Outro passageiro, Jeremy Glick, conseguiu explicar à esposa em terra que os passageiros votaram e decidiram invadir a cabine, mas que aguardavam sobrevoar uma área rural para agir. “Estão prontos? Vamos”, diz outro, Todd Beamer, enquanto fala por telefone com um interlocutor em terra. O confronto foi breve: cinco minutos depois do telefonema de Felt, às 10h03, o avião caiu a 900 km/h em uma colina arborizada perto da pequena comunidade de Shanksville, na Pensilvânia, a 20 minutos da capital americana.

Gordon Felt, irmão de Edward, estava no campo, ao norte de Nova Iorque, trabalhando em uma colônia para jovens autistas. Quase 20 anos depois, no local onde o avião caiu e onde foi construído um memorial em um parque imenso, ele lembra que, quando soube que Edward estava no avião sequestrado, deixou uma mensagem na secretária eletrônica do seu celular. “Ed, quando pousar ligue para nós, estamos nervosos.” Horas depois, sua cunhada ligou para lhe dizer que não havia nenhum sobrevivente e pediu a Gordon para dar a terrível notícia à sua mãe.

Às 10h28 a torre norte do WTC, envolta em chamas por 102 minutos, desabou. O então prefeito de Nova Iorque, Rudy Giuliani, pedia calma na área dos ataques e ordenava que a população evacuasse o sul de Manhattan às 11h02. Milhares de moradores e trabalhadores da área começaram, então, a marchar a pé durante horas por ruas e rodovias rumo ao norte de Manhattan ou cruzando pontes até o Brooklyn. Dezenas de ferry boats, iates e barcos pesqueiros se uniram ao resgate para evacuar centenas de milhares de pessoas pelo rio Hudson até Nova Jersey.

Às 12h16 as autoridades decretaram o fechamento do espaço aéreo após retirar do céu americano mais de 4,5 mil aviões.

Durante várias horas, os socorristas e os bombeiros se apressaram por encontrar sobreviventes dos atentados em meio aos escombros. Al Kim e outros socorristas conseguiram salvar o bombeiro Kevin Shea, soterrado sob os escombros e gravemente ferido. Ele foi o único sobrevivente dos 12 bombeiros de sua brigada.

Por volta das 12h30min, um grupo de 14 pessoas foi resgatado da torre norte, onde ficou protegido por um pedaço de escada que milagrosamente não desabou. O último resgate bem sucedido ocorreu ao meio-dia de 12 de setembro.

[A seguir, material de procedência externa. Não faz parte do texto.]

Lemma lively_update i pick s : lively s → lively (ProcessInstanceUpdate i pick s).
Proof.
  intros Hs. unfold PendingQueue.ProcessInstanceUpdate. destruct (CreateOptions i !! _) as [f|]; [|done].
  destruct (GetResKeyFromStr _ _ _ _) as [rk|]; [|done]. destruct (queuesMap s !! f) as [m|]; [|done].
  destruct (inner_map m s !! _) as [a|] eqn:Ea; [|done]. cbn zeta.
  assert (lively (on_queue a (handleInstanceUpdate pick) s)) as Hs'.
  { apply lively_on_queue; [|done]. intros q Hst Hl. unfold handleInstanceUpdate. by destruct (handle_loop _ _ _ _). }
  assert (a < length (heap s)) as Hlt by (by eapply (lv_bound s Hs)).
  assert (registered (on_queue a (handleInstanceUpdate pick) s) m (ResSpecKey_String rk) a) as Hreg.
  { unfold registered, inner_map. destruct (on_queue_rest a (handleInstanceUpdate pick) s) as (-> & _). done. }
  rewrite <- (on_queue_length a (handleInstanceUpdate pick) s) in Hlt.
  revert Hs' Hreg Hlt. generalize (on_queue a (handleInstanceUpdate pick) s). clear. intros s Hs Hreg Hlt.
  destruct (heap s !! a) as [q|] eqn:Eq; [|done].
  assert (∀ s, lively s → registered s m (ResSpecKey_String rk) a → a < length (heap s) →
            lively (with_work (MkUpdater f (ResSpecKey_String rk) m a false :: updaters s) (empties s) (destroys s) s)) as H.
  { clear. intros s [L1 L2 L3 L4 L5 L6 L7] Hreg Hlt. split; cbn; try done.
    intros u [->|Hu]%elem_of_cons; [|by apply L6]. cbn. split; [done|]. intros m' k' H. by eapply L4. }
  destruct (_ =? _); [|by apply H]. by apply (H (spawn_empty q s)); [apply lively_spawn| |].
Qed.

Lemma lively_drop_updater n s : lively s → lively (with_work (delete n (updaters s)) (empties s) (destroys s) s).
Proof. apply lively_frame; try done. intros u Hu. left. eapply elem_of_sublist; [done|]. apply sublist_delete. Qed.

Lemma drop_entry_lively f k m s : lively s → lively (drop_entry f k m s).
Proof.
  intros Hs. unfold drop_entry. cbn zeta.
  apply (lively_shrink s m (delete k (inner_map m s)) _ (destroys s)); [apply delete_subseteq| |auto|done].
  destruct (_ =? _); [apply delete_subseteq|done].
Qed.

Lemma drop_on_queue b g f k m s : drop_entry f k m (on_queue b g s) = on_queue b g (drop_entry f k m s).
Proof. unfold drop_entry, on_queue, inner_map. cbn. destruct (heap s !! b); [|done]. by destruct (g r). Qed.

Lemma lively_recheck n s : lively s → lively (recheck n s).
Proof.
  intros Hs. unfold recheck. destruct (updaters s !! n) as [u|] eqn:Eu; [|done]. cbn zeta.
  pose proof (lv_updaters s Hs u (list_elem_of_lookup_2 _ _ _ Eu)) as [Hlt Hu].
  pose proof (lively_drop_updater n s Hs) as Hs1. set (s1 := with_work (delete n (updaters s)) _ _ _) in *.
  destruct (heap s1 !! u_queue u) as [q|] eqn:Eq; [|done]. destruct (negb (_ =? 0)); [done|]. destruct (negb _).
  { destruct Hs1 as [L1 L2 L3 L4 L5 L6 L7]. split; cbn; try done.
    intros v [->|Hv]%elem_of_cons; [done|]. by apply L6. }
  rewrite drop_on_queue.
  apply lively_stop; [|by apply drop_entry_lively].
  intros f m k Hf [[-> H]|[Hne H]]%inner_insert.
  - apply lookup_delete_Some in H as [Hk H]. destruct (Hu (u_map u) k) as [_ ->]; [done|done].
  - destruct (Hu m k) as [-> _]; done.
Qed.

Lemma lively_queue_empty n s : lively s → lively (ProcessQueueEmpty n s).
Proof.
  intros Hs. unfold ProcessQueueEmpty. destruct (empties s !! n) as [[f k]|]; [|done]. cbn zeta.
  assert (lively (with_work (updaters s) (delete n (empties s)) (destroys s) s)) as Hs1
    by (revert Hs; apply lively_frame; auto).
  set (s1 := with_work _ (delete n (empties s)) _ _) in *.
  destruct (queuesMap s1 !! f) as [m|] eqn:Ef; [|done]. destruct (inner_map m s1 !! k) as [a|] eqn:Ea; [|done].
  destruct (heap s1 !! a) as [q|] eqn:Eq; [|done]. destruct (negb _); [done|].
  assert (∀ m' k', registered (with_queues (heap s1) (<[m := delete k (inner_map m s1)]> (inner s1))
            (queuesMap s1) s1) m' k' a → False) as Hno.
  { intros m' k' H. destruct (inner_insert _ _ _ _ _ _ _ _ H) as [[-> H']|[Hne H']].
    - apply lookup_delete_Some in H' as [Hk H']. by destruct (lv_uniq s1 Hs1 m k m k' a Ea H').
    - by destruct (lv_uniq s1 Hs1 m k m' k' a Ea H'). }
  apply (lively_shrink s1 m (delete k (inner_map m s1)) _ (a :: destroys s1));
    [apply delete_subseteq|destruct (_ =? _); [apply delete_subseteq|done]| |done].
  intros b [->|Hb]%elem_of_cons; [|auto]. right. split; [by eapply (lv_bound s1 Hs1)|].
  intros f' m' k' _ H. by apply (Hno m' k').
Qed.

Lemma lively_function_delete f s : lively s → lively (ProcessFunctionDelete f s).
Proof.
  intros Hs. unfold ProcessFunctionDelete. destruct (queuesMap s !! f) as [m|] eqn:Ef; [|done].
  destruct Hs as [L1 L2 L3 L4 L5 L6 L7]. split; cbn; try done.
  - intros f' m'. rewrite lookup_delete_Some. intros [_ H]. eauto.
  - intros f1 f2 m'. rewrite !lookup_delete_Some. intros [_ H1] [_ H2]. eauto.
  - intros a [H|H]%elem_of_app; [|auto]. apply list_elem_of_fmap in H as ([k a'] & -> & H).
    apply elem_of_map_to_list in H. by eapply L3.
  - intros f' m' k a. rewrite lookup_delete_Some. intros [Hf Hm] Hr.
    destruct (L7 f' m' k a Hm Hr) as [Hn Hx]. split; [|done]. cbn. intros [H|H]%elem_of_app; [|done].
    apply list_elem_of_fmap in H as ([k' a'] & -> & H). apply elem_of_map_to_list in H. cbn in Hr.
    destruct (L4 m k' m' k a' H Hr) as [<- _]. by apply Hf, (L2 f f' m).
Qed.

Lemma lively_config_delete c s : lively s → lively (default s (ProcessInsConfigDelete (Some c) s)).
Proof.
  intros Hs. cbn. destruct (queuesMap s !! ic_FuncKey c) as [m|] eqn:Ef; [|done].
  set (gone := filter _ (inner_map m s)). set (qs := filter _ (inner_map m s)).
  apply lively_shrink; [apply map_filter_subseteq|destruct (_ =? _); [apply delete_subseteq|done]| |done].
  intros a [H|H]%elem_of_app; [|auto]. right. apply list_elem_of_fmap in H as ([k' a'] & -> & H).
  apply elem_of_map_to_list, map_lookup_filter_Some in H as [H Hl]. cbn.
  split; [by eapply (lv_bound s Hs)|]. intros f' m' k _ Hr.
  destruct (inner_insert _ _ _ _ _ _ _ _ Hr) as [[-> Hq]|[Hne Hq]].
  - apply map_lookup_filter_Some in Hq as [Hq Hq']. destruct (lv_uniq s Hs m k' m k a' H Hq) as [_ <-]. congruence.
  - by destruct (lv_uniq s Hs m k' m' k a' H Hq).
Qed.

Lemma lively_destroy n s : lively s → lively (destroy_step n s).
Proof.
  intros Hs. unfold destroy_step. destruct (destroys s !! n) as [a|] eqn:Ea; [|done].
  apply lively_stop.
  - intros f m k Hf Hr. destruct (lv_serving s Hs f m k a Hf Hr) as [Hn _]. apply Hn. by eapply list_elem_of_lookup_2.
  - revert Hs. apply lively_frame; auto.
    + intros b Hb. eapply elem_of_sublist; [done|]. apply sublist_delete.
    + intros b [Hb Hx]. split; [|done]. cbn. contradict Hb. eapply elem_of_sublist; [done|]. apply sublist_delete.
Qed.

O chef Lomonaco tentou fazer uma lista dos funcionários que estavam no restaurante no momento da tragédia. Muitos não responderam. Depois de vários dias, ele soube que eram 72 de um total de 450. Nenhum sobreviveu.

Fugir de Manhattan

A fumaça e os gases liberados durante o incêndio e a queda das Torres Gêmeas deixaram graves sequelas nos sobreviventes. Foto: Doug Kanter / AFP / CP

Bush foi retirado da escola da Flórida e levado para a base aérea de Barksdale na Louisiana (sul) às 13h04, e colocou as forças armadas em “estado de alerta máximo”. Mais tarde, foi transferido para outra base aérea em Nebraska (centro), e finalmente foi autorizado a voltar para a Casa Branca, em Washington DC, às 19h. Seu vice-presidente, Dick Cheney, que estava na Casa Branca quando os ataques ocorreram, foi evacuado da residência presidencial pela manhã e levado para um bunker.

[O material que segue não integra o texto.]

(* ===== verification/Invocation.v ===== *)
(** Package [invocation]: from a request to the answer of the function
    (function_invoke_for_kernel.go, doinvoke.go, direct_invoke.go), with the
    helpers of common/util/common.go, resspeckey and httputil it uses.

    One turn of the loop of [invoke] is an [attempt]: a record of what the rest
    of the program answers in it (the clock, the lease managers, the scheduler
    registry, the instance registry, the pending queue, the direct proxy). The
    calls that matter outside are logged as [action]s, newest first. The pool
    of leases, the registry of schedulers and the queue are the components of
    LeasePool, SchedulerProxy, InstanceRegistry and PendingQueue; here any of
    their answers is allowed. *)

From S2P Require Import Prelude GoStrings Lease SchedulerProxy LeasePool InstanceRegistry Json InvokeResponse.

Local Open Scope string_scope.

(** * Data *)

(** The fields of [types.FuncSpec] that the package reads. *)
Record FuncSpec := MkFuncSpec {
  fs_FunctionKey : string; fs_FuncMetaSignature : string; fs_Timeout : Z; fs_BusinessType : string;
  fs_TenantID : string; fs_Runtime : string; fs_InitTimeout : Z; fs_EnableSessionCtx : bool;
  fs_CPU : Z; fs_Memory : Z; fs_CustomResources : string; fs_CustomResourcesSpec : string;
  fs_EphemeralStorage : Z;
}.

Record CallReq := MkCallReq {
  cq_Header : gmap string string; cq_Path : string; cq_Method : string; cq_Query : string; cq_Body : string }.

(** The fields of [util.InvokeRequest] that [convert] fills; [ir_Args] are the data of the arguments. *)
Record InvokeRequest := MkInvokeRequest {
  ir_Function : string; ir_InstanceID : string; ir_TraceID : string; ir_TraceParent : string;
  ir_Args : list string; ir_SchedulerID : string; ir_SchedulerFuncKey : string; ir_RequestID : string;
  ir_FuncSig : string; ir_PoolLabel : string; ir_InstanceSession : option InstanceSessionConfig;
  ir_InvokeTag : gmap string string; ir_InstanceLabel : string; ir_ResourceSpecs : gmap string Z;
  ir_AcquireTimeout : Z; ir_InvokeTimeout : Z; ir_TrafficLimited : bool; ir_BusinessType : string;
  ir_TenantID : string; ir_AcceptHeader : string; ir_RouteAddress : string; ir_BypassDataSystem : bool;
  ir_ForceInvoke : bool; ir_IsInterrupted : bool; ir_SessionCtxID : string;
}.

(** [kernelRequestHandler]; the context is passed beside it. *)
Record kernelRequestHandler := MkKernel {
  k_spec : FuncSpec;
  k_resSpecKeyStr : string;
  k_alloc : option InstanceAllocationInfo;
  k_startTime : Z;
  k_downgrade : bool;
  k_unexpectedInstances : list string;
  k_scheduler : option InstanceInfo;
  k_ringName : string;
  k_session : InstanceSessionConfig;
}.

Definition with_alloc (a : option InstanceAllocationInfo) (k : kernelRequestHandler) : kernelRequestHandler :=
  MkKernel (k_spec k) (k_resSpecKeyStr k) a (k_startTime k) (k_downgrade k) (k_unexpectedInstances k)
    (k_scheduler k) (k_ringName k) (k_session k).
Definition with_downgrade (b : bool) (k : kernelRequestHandler) : kernelRequestHandler :=
  MkKernel (k_spec k) (k_resSpecKeyStr k) (k_alloc k) (k_startTime k) b (k_unexpectedInstances k)
    (k_scheduler k) (k_ringName k) (k_session k).
Definition with_unexpected (l : list string) (k : kernelRequestHandler) : kernelRequestHandler :=
  MkKernel (k_spec k) (k_resSpecKeyStr k) (k_alloc k) (k_startTime k) (k_downgrade k) l
    (k_scheduler k) (k_ringName k) (k_session k).
Definition with_scheduler (s : option InstanceInfo) (k : kernelRequestHandler) : kernelRequestHandler :=
  MkKernel (k_spec k) (k_resSpecKeyStr k) (k_alloc k) (k_startTime k) (k_downgrade k) (k_unexpectedInstances k)
    s (k_ringName k) (k_session k).
Definition with_ring_name (r : string) (k : kernelRequestHandler) : kernelRequestHandler :=
  MkKernel (k_spec k) (k_resSpecKeyStr k) (k_alloc k) (k_startTime k) (k_downgrade k) (k_unexpectedInstances k)
    (k_scheduler k) r (k_session k).

(** What the rest of the program answers during one turn of the loop. *)
Record attempt := MkAttempt {
  at_now : Z;                                          (* the clock, in nanoseconds *)
  at_uuid : string;                                    (* the new request ID *)
  at_blueRatio : Z;
  at_libruntime : bool;                                (* the way schedulers are reached *)
  at_acquire : string → res snerror (option InstanceAllocationInfo);   (* the manager of a ring *)
  at_scheduler : option InstanceInfo;                  (* GetByAcquireOption; None also for its error *)
  at_noScheduler : bool;                               (* IsEmpty *)
  at_registry : registry;
  at_pending : res snerror (option InstanceSpecification);             (* the pending queue *)
  at_reply : string * option client_err;               (* DirectProxyClient.Invoke *)
}.

Inductive action :=
| Acquire (ring : string) (a : InstanceAllocationInfo)
| Release (ring : string) (a : InstanceAllocationInfo) (abnormal : bool)
| Send (r : InvokeRequest) (reply : string * option client_err).

(** * Helpers *)

Definition needRetryCode (code : Z) : bool :=
  bool_decide (code ∈ [ErrInstanceNotFound; ErrInstanceExitedCode; ErrInstanceCircuitCode; ErrInstanceEvicted;
                       ErrRequestBetweenRuntimeBusCode; code_ErrInnerCommunication;
                       ErrRequestBetweenRuntimeFrontendCode; ErrSharedMemoryLimited; ErrOperateDiskFailed;
                       ErrInsufficientDiskSpace; ErrFinalized]).
Lemma turn_spec e k c log o k' c' log' :
  k_alloc k = None → c_ShouldRetry c = false → turn e k c log = (o, k', c', log') →
  k_startTime k' = k_startTime k ∧
  c_InvokeTimeout c' = computeTimeout (c_InvokeTimeout c) (at_now e) (k_startTime k) ∧
  (goes_on o c' → (0 < c_InvokeTimeout c')%Z) ∧
  (o = Continue → k_alloc k' = None ∧ c_resp c' = c_resp c ∧ c_ShouldRetry c' = false) ∧
  (written c → c_resp c' = c_resp c ∧ o ≠ Return None) ∧ (o = Return None → written c') ∧
  ∃ new, log' = new ++ log ∧ turn_actions e (c_InvokeTimeout c') o c' new ∧
    (∀ r reply, Send r reply ∈ new → (0 < c_InvokeTimeout c')%Z).
Proof.
  intros Ha Hr. unfold Invocation.turn, setRingName. cbn zeta.
  set (c1 := set_attempt _ _ c). set (c2 := set_ring _ c1). set (k1 := with_ring_name _ k).
  destruct (c_InvokeTimeout c1 <=? 0)%Z eqn:Et.
  { intros [= <- <- <- <-]. assert (¬ goes_on (Return (Some (PlainErr "do invoke failed, timeout"))) c1) as Hng
      by (cbn; congruence).
    repeat split; try done. exists []. split; [done|]. split; [by apply ta_quiet|]. intros r reply H. by apply elem_of_nil in H. }
  apply Z.leb_gt in Et. destruct (makeReqCompatible e k1 c2 log) as [[[r k2] c3] log2] eqn:Em.
  apply make_spec in Em as (M1 & M2 & M3 & M4 & M5 & M6 & M7); [|done].
  destruct r as [req|err].
  2: { intros [= <- <- <- <-]. destruct (handle_flags err c3) as (F1 & _ & F3 & _).
    assert (¬ goes_on (Return (Some err)) (HandleError err c3)) as Hng by (cbn; rewrite F1, M1; cbn; congruence).
    split; [done|]. split; [by rewrite F3, M2|]. split; [done|]. split; [done|].
    split; [intros H; rewrite (M3 H), (handle_keeps err c2 H); done|]. split; [done|].
    destruct M7 as [[_ ->]|(a & _ & -> & f & Hf)].
    - exists []. split; [done|]. split; [by apply ta_quiet|]. intros ? ? H. by apply elem_of_nil in H.
    - exists [Acquire (k_ringName k1) a]. split; [done|]. split; [by eapply ta_kept|].
      intros ? ? H. by apply list_elem_of_singleton in H. }
  destruct M6 as [Mt M6]. destruct (send e req c3 log2) as [[snErr c4] log3] eqn:Es.
  pose proof (send_spec _ _ _ _ _ _ _ Es) as (S1 & S2 & S3).
  assert (∃ k3 log4, release snErr k2 log3 = (k3, log4) ∧ k_alloc k3 = None ∧ k_startTime k3 = k_startTime k2 ∧
    ((k_alloc k2 = None ∧ log4 = log3) ∨ ∃ a b, k_alloc k2 = Some a ∧ log4 = Release (k_ringName k2) a b :: log3))
    as (k3 & log4 & Er & R1 & R2 & R3).
  { unfold release. destruct (k_alloc k2) as [a|] eqn:Ek; repeat eexists; eauto. }
  rewrite Er.
  (* the actions of the turn, once it is known how it ends *)
  assert (∀ o c5, c_InvokeTimeout c5 = c_InvokeTimeout c1 → (goes_on o c5 → ir_InstanceID req ≠ ""%string ∧ may_resend (at_reply e)) →
    ∃ new, log4 = new ++ log ∧ turn_actions e (c_InvokeTimeout c5) o c5 new ∧
      (∀ r reply, Send r reply ∈ new → (0 < c_InvokeTimeout c5)%Z)) as Hact.
  { intros o5 c5 Hc5 Hgo. rewrite Hc5. change (c_InvokeTimeout c1) with (c_InvokeTimeout c2).
    destruct M7 as [[Ma Ml]|(a & Ma & Ml & Mi)]; destruct R3 as [[Ra Rl]|(a' & b & Ra & Rl)]; try congruence;
      destruct S2 as [[Sl Si]|[Sl Si]]; subst log4 log3 log2.
    - exists []. split; [done|]. split; [apply ta_quiet; intros H; by destruct (Hgo H)|]. intros ? ? H; by apply elem_of_nil in H.
    - exists [Send req (at_reply e)]. split; [done|]. split; [apply ta_send; [done|]; intros H; by destruct (Hgo H)|done].
    - assert (a' = a) as -> by congruence. rewrite M5. exists [Release (k_ringName k1) a b; Acquire (k_ringName k1) a].
      split; [done|]. split; [apply ta_unsent; [intros H; by destruct (Hgo H)|congruence]|done].
    - assert (a' = a) as -> by congruence. rewrite M5.
      exists [Release (k_ringName k1) a b; Send req (at_reply e); Acquire (k_ringName k1) a].
      split; [done|]. split; [apply ta_lease; [done| |congruence]; intros H; by destruct (Hgo H)|done]. }
  destruct snErr as [err|].
  - pose proof (handle_error_spec err (ir_InstanceID req) k3 c4) as Hh.
    pose proof (send_goes_on e req c3 log2 err c4 log3 k3) as Hg.
    destruct (handle_error err (ir_InstanceID req) k3 c4) as [[o1 k4] c5] eqn:Eh. destruct Hh as (H1 & H2 & H3 & H4 & H5 & H6).
    cbn [fst snd] in Hg. intros [= <- <- <- <-].
    assert (c_InvokeTimeout c5 = c_InvokeTimeout c1) as Hc5 by (by rewrite H3, S1, M2).
    split; [by rewrite H2, R2, M4|]. split; [done|]. split; [by rewrite Hc5|].
    split. { intros ->. destruct (H6 eq_refl) as [H7 H8]. rewrite H1, R1, H7, S3, M6, H8. split; [done|]. split; [done|].
      apply (continue_flag e req c3 log2 err c4 log3 (ir_InstanceID req) k3); [by rewrite M1|done|]. by rewrite Eh. }
    split. { intros H. assert (c3 = c2) as -> by (by apply M3). rewrite H4 by (unfold written; by rewrite S3). by rewrite S3. }
    split; [done|]. apply Hact; [done|]. intros Hgo. apply Hg; [by rewrite M1|done|done].
  - intros [= <- <- <- <-]. destruct S3 as [S3 S4].
    assert (c_InvokeTimeout c4 = c_InvokeTimeout c1) as Hc4 by (by rewrite S1, M2).
    split; [by rewrite R2, M4|]. split; [done|]. split; [done|]. split; [done|].
    split; [intros H; rewrite (M3 H) in S3; done|]. split; [done|]. by apply Hact.
Qed.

Dittmar, que encontrou refúgio no apartamento de uma amiga, só pensava em ir embora de Nova Iorque. Finalmente, conseguiu pegar um metrô no fim da tarde - a circulação foi retomada após paralisação total de uma hora e meia - e chegar à estação ferroviária Penn Station, onde comprou uma passagem para a Pensilvânia, onde moram seus pais.

No trem, todo mundo estava em silêncio, ninguém dizia uma palavra. Quando Dittmar chegou à casa da família às 19h, sua mãe o abraçou e acariciou seus cabelos. "Era exatamente disso que precisava naquele momento." Exausto, ele perdeu o discurso de Bush às 20h30, que anunciava um balanço provisório de "milhares de mortos". Finalmente, seriam 2.753 vítimas em Nova Iorque, 184 no Pentágono e 40 em Shanksville.

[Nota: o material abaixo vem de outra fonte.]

(* ===== verification/FunctionMeta.v ===== *)
(** Package [functionmeta]: the metadata of functions as the watchers of the two
    etcds and of the custom resources deliver it, the routes of serve
    functions, and the read-through that fetches what is missing, shared by
    concurrent callers through package [singleflight].

    The two watchers run in goroutines of their own and a handler first loads
    what is stored and decides, and stores afterwards: these are two steps, and
    what follows the store, the routes included, belongs to the second one. A
    load is a small machine of its own: the lookup, the entry into the single
    flight, the two reads of etcd and the store at the end are separate steps,
    because events arrive between them. JSON decoding is a parameter that
    yields the fields the package reads. *)

From S2P Require Import Prelude GoStrings Urn Trie.

Local Open Scope string_scope.

(** * Specifications *)

Record meta_info := MkMetaInfo { mi_BusinessType : string; mi_RoutePrefixes : list string; mi_rest : string }.

Record FuncSpec := MkSpec { ETCDType : string; FunctionKey : string; fs_meta : meta_info }.

Definition BusinessTypeServe : string := "serve".
Definition Meta : string := "meta".
Definition CAEMeta : string := "CAEMeta".
(** The events that are sent for the data file, and the revision to watch from. *)
Definition restoreCacheFromFile (flt : faults) (fault_open : bool) (f : files) : res cache_error (list entry * Z) * trace :=
  let t := if bool_decide (is_Some (f_backup f)) then (flushCacheToFile flt false ∅ f).2 else [] in
  let f := now f t in
  match f_data f with
  | None => (Err ErrCacheDataNotExist, t)
  | Some data =>
      match getCacheMeta f with
      | None => (Err ErrInvalidCacheMeta, t ++ cleanCacheFile true true true f)%list
      | Some m =>
          if negb (bool_decide (CalcFileMD5 (f_data f) = CacheMD5 m))
          then (Err ErrCacheDataMD5Mismatch, t ++ cleanCacheFile true true true f)%list
          else if fault_open then (Err ErrOs, t ++ cleanCacheFile true true true f)%list
          else (Ok (parse_lines data, Revision m), t)
      end
  end.

(** * processETCDCache *)

Record cache_state := MkCache { eventCache : gmap string Event; c_files : files }.

Inductive cache_input := Tick (flt : faults) | CacheChan (e : Event) (flt : faults).

Definition flush_now (flt : faults) (c : cache_state) : cache_state :=
  let '(err, t) := flushCacheToFile flt false (eventCache c) (c_files c) in
  MkCache (match err with None => ∅ | Some _ => eventCache c end) (now (c_files c) t).

Definition record (e : Event) (cache : gmap string Event) : gmap string Event :=
  match cache !! Key e with
  | Some preEvent => if (Rev preEvent <? Rev e)%Z then <[Key e := e]> cache else cache
  | None => <[Key e := e]> cache
  end.

Definition processETCDCache (flushThreshold : Z) (c : cache_state) (i : cache_input) : cache_state :=
  match i with
  | Tick flt => flush_now flt c
  | CacheChan e flt =>
      let c := MkCache (record e (eventCache c)) (c_files c) in
      if (flushThreshold <? Z.of_nat (size (eventCache c)))%Z then flush_now flt c else c
  end.

End cache.

(** * Properties

    The file cache of the etcd watchers: what is written is read back, a flush
    merges the newest events into the file, and no crash leaves a cache that is
    neither the old nor the new one. *)


Local Open Scope list_scope.
Local Open Scope nat_scope.

(** * Lines *)

(** What the format of the data file can hold. *)
Record fits (e : entry) : Prop := {
  fits_key : has_byte sep (en_key e) = false;
  fits_key_line : has_byte newline (en_key e) = false;
  fits_value_line : has_byte newline (en_value e) = false;
  fits_value_cr : drop_cr (en_value e) = en_value e;
  fits_rev : (0 ≤ en_rev e < 2 ^ 63)%Z;
  fits_length : (Z.of_nat (String.length (print_entry e)) ≤ MaxScanTokenSize)%Z }.

Definition line_of (e : entry) : string :=
  (en_key e +:+ String sep (FormatInt (en_rev e) +:+ String sep (en_value e)))%string.

Lemma print_line e : print_entry e = (line_of e +:+ String newline "")%string.
Proof. unfold print_entry, line_of. by rewrite !app_assoc_str, !app_cons_str, !app_assoc_str, !app_cons_str. Qed.

Lemma digits_no_byte c s : all_digits s = true → byte_in 48 57 c = false → has_byte c s = false.
Proof.
  intros H Hc. induction s as [|a s IH]; [done|]. rewrite all_digits_cons in H. apply andb_true_iff in H as [Ha H].
  cbn [has_byte]. rewrite IH by done. rewrite bool_decide_false; [done|]. intros ->. congruence.
Qed.

Lemma rev_digits e : fits e → all_digits (FormatInt (en_rev e)) = true.
Proof.
  intros H. destruct (fits_rev e H) as [H1 H2]. unfold FormatInt.
  destruct (en_rev e <? 0)%Z eqn:E; [breflect; lia|]. apply format_go_digits; [lia|done].
Qed.

Lemma line_no_newline e : fits e → has_byte newline (line_of e) = false.
Proof.
  intros H. unfold line_of. rewrite has_byte_app, (fits_key_line e H). cbn [has_byte orb].
  rewrite has_byte_app, (digits_no_byte _ _ (rev_digits e H)) by done. cbn [has_byte].
  by rewrite (fits_value_line e H).
Qed.

Lemma drop_cr_app s c v : c ≠ carriage_return → drop_cr v = v → drop_cr (s +:+ String c v) = (s +:+ String c v)%string.
Proof.
  intros Hc Hv. induction s as [|a s IH].
  - rewrite app_nil_l_str. destruct v; [|cbn [drop_cr] in *; by f_equal]. cbn. by rewrite bool_decide_false.
  - rewrite app_cons_str. transitivity (String a (drop_cr (s +:+ String c v))); [|by rewrite IH].
    destruct s; [by rewrite app_nil_l_str|by rewrite app_cons_str].
Qed.

Lemma drop_cr_line e : fits e → drop_cr (line_of e) = line_of e.
Proof.
  intros H. unfold line_of. rewrite <- app_cons_str, <- app_assoc_str. apply drop_cr_app; [done|apply H].
Qed.

(** The text after the first separator. *)
Lemma str_drop_sep (s t : string) c : str_drop (S (String.length s)) (s +:+ String c t) = t.
Proof. replace (S (String.length s)) with (String.length s + 1) by lia. by rewrite str_drop_app_add. Qed.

Ao chegar em casa naquela noite, após cruzar uma Washington isolada pelas forças de ordem, Karen Baker começou a digerir a enormidade do ocorrido, ao abraçar seu marido e os dois filhos pequenos. “A pura tensão os tinha levado ao limite e estavam chorando. Desmoronaram. Isso foi realmente duro de ver”, contou.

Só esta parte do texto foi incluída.